--- DATA RECORDS Enclosed Below ---

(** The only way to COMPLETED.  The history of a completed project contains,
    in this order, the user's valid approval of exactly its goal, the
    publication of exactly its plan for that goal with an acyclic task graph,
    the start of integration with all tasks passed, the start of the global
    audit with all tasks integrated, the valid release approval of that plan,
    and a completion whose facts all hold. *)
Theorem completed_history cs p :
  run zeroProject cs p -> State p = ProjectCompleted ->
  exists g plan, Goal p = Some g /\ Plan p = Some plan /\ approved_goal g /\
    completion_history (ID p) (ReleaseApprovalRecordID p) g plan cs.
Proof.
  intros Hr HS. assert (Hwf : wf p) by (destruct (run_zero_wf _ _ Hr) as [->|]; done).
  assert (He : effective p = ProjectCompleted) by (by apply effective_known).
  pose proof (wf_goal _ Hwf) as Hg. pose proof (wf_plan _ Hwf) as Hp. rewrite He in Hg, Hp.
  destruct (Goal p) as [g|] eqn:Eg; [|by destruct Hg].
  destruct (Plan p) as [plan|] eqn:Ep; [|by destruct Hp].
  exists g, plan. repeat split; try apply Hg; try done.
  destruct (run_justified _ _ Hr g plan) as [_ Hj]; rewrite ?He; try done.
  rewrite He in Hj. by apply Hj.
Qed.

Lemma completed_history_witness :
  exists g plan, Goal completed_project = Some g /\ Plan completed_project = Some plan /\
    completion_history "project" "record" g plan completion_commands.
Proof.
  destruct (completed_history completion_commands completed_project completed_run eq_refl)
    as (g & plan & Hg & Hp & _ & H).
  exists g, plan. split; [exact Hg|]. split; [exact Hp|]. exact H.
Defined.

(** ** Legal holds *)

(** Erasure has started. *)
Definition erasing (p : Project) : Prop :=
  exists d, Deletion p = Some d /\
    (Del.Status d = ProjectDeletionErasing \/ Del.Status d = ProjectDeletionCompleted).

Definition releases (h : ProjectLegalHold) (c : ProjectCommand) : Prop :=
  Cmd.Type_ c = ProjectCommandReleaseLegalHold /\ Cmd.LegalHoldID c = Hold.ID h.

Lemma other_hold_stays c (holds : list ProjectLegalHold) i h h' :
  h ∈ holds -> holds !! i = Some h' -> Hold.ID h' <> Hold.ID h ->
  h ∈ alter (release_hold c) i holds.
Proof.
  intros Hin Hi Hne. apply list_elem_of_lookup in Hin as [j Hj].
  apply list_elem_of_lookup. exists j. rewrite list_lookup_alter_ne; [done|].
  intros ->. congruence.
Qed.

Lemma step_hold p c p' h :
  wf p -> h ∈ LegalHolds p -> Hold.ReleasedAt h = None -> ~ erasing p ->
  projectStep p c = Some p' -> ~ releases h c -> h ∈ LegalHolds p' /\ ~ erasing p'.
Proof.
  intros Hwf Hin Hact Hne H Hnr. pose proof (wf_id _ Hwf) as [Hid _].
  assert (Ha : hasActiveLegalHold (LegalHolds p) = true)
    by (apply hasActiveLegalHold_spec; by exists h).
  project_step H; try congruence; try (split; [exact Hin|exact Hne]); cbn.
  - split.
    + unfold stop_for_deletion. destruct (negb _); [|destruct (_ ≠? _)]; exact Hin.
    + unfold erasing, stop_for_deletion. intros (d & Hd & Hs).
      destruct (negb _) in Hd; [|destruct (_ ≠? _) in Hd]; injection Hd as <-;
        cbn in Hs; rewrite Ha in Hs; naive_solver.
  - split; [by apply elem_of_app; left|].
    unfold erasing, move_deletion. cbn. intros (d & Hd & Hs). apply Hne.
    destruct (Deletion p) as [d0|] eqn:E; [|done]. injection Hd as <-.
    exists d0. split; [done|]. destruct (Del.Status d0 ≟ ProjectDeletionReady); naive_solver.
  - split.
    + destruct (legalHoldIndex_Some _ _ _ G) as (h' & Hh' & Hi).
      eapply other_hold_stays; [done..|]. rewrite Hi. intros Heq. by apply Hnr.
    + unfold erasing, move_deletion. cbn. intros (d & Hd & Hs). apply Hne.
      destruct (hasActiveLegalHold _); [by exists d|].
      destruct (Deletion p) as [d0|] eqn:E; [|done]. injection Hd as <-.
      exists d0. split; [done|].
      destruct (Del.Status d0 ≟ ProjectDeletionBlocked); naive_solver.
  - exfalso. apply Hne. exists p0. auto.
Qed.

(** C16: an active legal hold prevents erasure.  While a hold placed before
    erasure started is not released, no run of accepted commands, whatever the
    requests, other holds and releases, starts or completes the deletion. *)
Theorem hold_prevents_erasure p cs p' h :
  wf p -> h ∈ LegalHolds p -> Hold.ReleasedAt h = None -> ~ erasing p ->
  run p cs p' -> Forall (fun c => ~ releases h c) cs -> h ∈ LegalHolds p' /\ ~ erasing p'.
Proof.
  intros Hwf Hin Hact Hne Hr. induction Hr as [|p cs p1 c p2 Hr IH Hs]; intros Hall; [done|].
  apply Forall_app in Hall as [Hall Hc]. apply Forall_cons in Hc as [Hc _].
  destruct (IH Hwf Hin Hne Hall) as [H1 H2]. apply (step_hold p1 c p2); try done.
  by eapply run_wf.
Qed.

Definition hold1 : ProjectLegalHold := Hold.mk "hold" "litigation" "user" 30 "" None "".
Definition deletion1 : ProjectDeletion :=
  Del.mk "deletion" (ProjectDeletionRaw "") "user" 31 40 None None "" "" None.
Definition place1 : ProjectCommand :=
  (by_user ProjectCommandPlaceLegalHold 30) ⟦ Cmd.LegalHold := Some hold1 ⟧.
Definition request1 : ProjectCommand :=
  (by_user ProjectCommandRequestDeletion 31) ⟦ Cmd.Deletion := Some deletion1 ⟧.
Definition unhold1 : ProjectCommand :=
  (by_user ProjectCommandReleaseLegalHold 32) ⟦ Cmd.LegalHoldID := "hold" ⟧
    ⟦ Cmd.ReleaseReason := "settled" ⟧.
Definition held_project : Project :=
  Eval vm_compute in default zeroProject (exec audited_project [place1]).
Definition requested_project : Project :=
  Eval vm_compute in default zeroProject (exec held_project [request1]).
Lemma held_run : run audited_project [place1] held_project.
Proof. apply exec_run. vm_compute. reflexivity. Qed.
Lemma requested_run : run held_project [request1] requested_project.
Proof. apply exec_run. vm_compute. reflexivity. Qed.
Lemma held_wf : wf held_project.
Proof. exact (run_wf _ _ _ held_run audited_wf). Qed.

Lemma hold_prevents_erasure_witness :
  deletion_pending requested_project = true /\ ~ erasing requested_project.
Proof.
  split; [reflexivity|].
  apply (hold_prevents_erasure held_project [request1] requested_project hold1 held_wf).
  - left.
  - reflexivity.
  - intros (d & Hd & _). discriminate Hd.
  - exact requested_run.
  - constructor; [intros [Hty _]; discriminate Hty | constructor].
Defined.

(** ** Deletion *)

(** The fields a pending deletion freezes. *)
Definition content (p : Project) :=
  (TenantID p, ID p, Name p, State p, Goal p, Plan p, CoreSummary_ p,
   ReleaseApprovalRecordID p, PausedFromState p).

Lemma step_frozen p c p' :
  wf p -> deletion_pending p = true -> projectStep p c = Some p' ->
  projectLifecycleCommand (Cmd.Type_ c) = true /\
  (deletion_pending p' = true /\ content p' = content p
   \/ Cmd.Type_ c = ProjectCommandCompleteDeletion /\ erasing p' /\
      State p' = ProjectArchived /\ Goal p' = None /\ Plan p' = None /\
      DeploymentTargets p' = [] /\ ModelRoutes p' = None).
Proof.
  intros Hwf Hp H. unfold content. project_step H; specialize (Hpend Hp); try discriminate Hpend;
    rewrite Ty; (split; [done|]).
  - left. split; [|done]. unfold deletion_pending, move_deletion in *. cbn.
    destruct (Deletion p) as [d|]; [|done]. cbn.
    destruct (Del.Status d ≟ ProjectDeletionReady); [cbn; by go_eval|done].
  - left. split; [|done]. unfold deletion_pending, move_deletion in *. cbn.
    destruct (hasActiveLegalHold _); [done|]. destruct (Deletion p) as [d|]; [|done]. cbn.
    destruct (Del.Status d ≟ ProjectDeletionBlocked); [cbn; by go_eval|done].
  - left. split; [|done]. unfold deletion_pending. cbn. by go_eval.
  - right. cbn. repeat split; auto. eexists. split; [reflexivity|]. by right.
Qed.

--- End of Enclosed DATA RECORDS ---
--- DATA RECORDS Enclosed Below ---

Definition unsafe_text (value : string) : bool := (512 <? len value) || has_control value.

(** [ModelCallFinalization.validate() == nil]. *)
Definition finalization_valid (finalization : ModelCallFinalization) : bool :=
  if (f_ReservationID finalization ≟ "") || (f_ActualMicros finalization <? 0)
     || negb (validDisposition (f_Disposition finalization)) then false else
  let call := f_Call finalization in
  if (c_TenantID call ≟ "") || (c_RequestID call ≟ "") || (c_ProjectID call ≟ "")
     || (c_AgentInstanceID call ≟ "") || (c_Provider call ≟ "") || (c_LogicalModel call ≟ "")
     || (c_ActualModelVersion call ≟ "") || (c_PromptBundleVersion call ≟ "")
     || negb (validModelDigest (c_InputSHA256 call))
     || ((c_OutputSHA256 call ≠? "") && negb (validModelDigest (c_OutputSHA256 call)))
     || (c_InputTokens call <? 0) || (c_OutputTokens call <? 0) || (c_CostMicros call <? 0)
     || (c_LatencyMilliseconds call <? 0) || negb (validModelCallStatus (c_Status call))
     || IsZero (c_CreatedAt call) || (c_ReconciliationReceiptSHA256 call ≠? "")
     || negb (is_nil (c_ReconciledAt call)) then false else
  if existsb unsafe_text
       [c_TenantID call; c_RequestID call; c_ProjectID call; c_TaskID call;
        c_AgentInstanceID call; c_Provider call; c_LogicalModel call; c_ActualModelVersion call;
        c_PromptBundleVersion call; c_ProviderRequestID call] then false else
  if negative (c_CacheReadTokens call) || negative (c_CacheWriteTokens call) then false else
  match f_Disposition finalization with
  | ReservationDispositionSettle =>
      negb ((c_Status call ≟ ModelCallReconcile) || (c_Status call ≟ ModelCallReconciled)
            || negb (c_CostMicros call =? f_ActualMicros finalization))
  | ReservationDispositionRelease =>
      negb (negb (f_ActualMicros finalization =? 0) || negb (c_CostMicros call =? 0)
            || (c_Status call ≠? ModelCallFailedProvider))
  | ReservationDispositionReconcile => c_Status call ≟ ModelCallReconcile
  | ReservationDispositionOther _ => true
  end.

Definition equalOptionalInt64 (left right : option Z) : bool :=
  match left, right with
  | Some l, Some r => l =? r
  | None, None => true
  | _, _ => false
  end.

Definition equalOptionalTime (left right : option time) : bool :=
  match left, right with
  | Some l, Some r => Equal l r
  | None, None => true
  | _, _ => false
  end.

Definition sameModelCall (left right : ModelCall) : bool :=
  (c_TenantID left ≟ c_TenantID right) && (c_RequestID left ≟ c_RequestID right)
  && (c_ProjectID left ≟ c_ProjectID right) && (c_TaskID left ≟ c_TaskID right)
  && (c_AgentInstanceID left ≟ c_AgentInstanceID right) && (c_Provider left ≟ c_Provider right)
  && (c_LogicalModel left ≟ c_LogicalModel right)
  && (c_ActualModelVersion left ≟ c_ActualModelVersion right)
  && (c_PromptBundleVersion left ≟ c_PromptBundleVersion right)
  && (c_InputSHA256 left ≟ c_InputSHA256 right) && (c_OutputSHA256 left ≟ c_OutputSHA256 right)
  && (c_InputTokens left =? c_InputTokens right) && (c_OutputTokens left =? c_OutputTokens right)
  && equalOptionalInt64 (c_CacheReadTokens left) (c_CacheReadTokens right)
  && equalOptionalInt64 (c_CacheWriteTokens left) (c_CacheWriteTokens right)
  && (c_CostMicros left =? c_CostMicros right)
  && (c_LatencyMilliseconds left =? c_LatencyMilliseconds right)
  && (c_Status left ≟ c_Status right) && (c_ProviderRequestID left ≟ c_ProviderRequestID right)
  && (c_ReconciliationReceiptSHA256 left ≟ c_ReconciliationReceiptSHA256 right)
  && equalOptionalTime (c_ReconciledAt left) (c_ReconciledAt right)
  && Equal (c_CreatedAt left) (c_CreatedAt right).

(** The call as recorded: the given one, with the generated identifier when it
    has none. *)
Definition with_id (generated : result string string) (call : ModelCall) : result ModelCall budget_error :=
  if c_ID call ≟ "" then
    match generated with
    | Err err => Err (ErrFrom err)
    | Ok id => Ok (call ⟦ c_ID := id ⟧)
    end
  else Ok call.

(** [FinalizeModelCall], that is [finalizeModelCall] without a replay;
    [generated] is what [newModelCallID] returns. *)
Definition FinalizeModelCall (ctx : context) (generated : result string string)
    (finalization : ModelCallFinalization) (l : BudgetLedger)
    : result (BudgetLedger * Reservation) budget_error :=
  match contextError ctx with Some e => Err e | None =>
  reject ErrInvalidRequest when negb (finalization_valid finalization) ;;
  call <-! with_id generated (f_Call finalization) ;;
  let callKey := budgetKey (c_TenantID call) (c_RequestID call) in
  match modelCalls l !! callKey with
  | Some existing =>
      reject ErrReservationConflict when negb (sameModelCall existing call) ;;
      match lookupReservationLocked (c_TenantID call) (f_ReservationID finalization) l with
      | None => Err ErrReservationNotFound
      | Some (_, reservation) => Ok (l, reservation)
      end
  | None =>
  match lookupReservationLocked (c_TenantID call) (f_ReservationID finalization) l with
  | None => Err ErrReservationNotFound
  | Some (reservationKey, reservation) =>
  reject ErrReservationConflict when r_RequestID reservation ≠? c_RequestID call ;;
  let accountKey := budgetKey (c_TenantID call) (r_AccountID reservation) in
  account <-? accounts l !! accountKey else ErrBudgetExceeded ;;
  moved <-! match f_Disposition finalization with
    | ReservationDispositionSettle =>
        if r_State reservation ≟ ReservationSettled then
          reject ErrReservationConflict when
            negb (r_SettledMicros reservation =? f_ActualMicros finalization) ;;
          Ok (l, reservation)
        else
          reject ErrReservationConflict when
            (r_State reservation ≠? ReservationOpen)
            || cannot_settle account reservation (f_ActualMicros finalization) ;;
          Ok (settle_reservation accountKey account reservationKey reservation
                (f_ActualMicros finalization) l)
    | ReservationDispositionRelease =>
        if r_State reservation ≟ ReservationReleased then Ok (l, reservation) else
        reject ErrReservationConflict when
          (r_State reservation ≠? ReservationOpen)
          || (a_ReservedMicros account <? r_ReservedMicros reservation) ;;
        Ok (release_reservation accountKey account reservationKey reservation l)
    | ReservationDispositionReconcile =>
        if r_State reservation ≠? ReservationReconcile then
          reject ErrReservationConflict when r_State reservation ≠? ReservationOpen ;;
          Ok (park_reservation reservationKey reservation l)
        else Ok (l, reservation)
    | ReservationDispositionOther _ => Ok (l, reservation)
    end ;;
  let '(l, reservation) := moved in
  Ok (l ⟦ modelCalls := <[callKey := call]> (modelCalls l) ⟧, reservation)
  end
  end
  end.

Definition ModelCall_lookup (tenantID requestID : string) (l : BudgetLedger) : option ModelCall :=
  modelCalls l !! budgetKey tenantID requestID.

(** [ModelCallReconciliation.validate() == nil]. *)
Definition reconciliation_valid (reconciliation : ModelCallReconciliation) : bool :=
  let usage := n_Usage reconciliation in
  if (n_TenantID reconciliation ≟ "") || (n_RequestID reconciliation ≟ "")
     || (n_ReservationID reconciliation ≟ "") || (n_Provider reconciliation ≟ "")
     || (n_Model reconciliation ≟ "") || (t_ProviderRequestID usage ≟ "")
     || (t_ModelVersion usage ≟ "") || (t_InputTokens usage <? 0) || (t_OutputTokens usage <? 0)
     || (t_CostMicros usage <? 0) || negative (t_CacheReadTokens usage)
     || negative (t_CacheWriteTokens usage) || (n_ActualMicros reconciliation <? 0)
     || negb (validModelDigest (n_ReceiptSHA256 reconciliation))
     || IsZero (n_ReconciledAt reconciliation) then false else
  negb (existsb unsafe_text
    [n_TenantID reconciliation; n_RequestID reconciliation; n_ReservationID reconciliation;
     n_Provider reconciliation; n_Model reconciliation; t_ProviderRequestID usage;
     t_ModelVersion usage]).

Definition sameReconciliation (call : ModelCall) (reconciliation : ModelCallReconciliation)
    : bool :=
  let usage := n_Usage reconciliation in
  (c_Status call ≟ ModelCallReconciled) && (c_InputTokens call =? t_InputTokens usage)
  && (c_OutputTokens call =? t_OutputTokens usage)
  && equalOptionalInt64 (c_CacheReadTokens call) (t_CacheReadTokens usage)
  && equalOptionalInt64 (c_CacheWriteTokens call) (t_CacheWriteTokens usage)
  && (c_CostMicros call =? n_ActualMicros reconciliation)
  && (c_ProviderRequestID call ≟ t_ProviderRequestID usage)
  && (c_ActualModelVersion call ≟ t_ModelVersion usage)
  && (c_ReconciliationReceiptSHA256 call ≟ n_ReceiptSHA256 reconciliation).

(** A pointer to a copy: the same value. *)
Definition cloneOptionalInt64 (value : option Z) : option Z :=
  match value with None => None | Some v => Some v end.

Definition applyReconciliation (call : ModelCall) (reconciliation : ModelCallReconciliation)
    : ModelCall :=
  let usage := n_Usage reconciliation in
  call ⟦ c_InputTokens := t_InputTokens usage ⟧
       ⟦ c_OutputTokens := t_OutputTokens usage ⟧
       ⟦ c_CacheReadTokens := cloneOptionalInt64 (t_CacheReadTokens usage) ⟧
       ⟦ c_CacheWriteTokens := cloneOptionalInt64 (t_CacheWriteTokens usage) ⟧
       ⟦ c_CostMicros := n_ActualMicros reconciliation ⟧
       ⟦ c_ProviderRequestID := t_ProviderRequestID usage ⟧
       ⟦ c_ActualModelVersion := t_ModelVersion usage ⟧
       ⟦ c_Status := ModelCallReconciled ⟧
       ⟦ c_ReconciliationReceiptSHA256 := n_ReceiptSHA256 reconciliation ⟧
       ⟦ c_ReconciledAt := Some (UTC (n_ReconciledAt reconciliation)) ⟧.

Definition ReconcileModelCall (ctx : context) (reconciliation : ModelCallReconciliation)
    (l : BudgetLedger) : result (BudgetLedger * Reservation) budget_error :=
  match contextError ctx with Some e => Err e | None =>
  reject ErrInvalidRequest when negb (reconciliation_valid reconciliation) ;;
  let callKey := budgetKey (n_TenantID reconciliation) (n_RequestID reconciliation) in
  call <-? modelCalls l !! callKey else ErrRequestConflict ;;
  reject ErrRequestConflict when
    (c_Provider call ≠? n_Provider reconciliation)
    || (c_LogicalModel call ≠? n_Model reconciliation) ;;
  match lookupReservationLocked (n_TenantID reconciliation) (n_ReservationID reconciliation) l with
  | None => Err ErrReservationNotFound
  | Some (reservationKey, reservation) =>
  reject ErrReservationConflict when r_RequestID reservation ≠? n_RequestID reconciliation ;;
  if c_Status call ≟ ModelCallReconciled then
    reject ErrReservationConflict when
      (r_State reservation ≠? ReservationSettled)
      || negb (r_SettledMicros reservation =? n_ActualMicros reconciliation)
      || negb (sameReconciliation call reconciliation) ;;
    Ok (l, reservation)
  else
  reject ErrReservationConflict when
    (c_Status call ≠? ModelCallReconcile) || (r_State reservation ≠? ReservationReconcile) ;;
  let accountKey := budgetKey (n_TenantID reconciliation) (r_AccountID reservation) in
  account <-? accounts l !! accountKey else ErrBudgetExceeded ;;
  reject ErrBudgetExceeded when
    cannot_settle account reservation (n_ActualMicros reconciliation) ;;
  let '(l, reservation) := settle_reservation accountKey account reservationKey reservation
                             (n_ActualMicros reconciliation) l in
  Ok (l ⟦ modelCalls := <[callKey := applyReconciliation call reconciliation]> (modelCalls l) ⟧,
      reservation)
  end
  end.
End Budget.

--- End of Enclosed DATA RECORDS ---

WORK REQUIRED: For each line of the entries that contains the word "validModelDigest", make a copy.

TASK RESPONSE:
     || negb (validModelDigest (c_InputSHA256 call))
     || ((c_OutputSHA256 call ≠? "") && negb (validModelDigest (c_OutputSHA256 call)))
     || negb (validModelDigest (n_ReceiptSHA256 reconciliation))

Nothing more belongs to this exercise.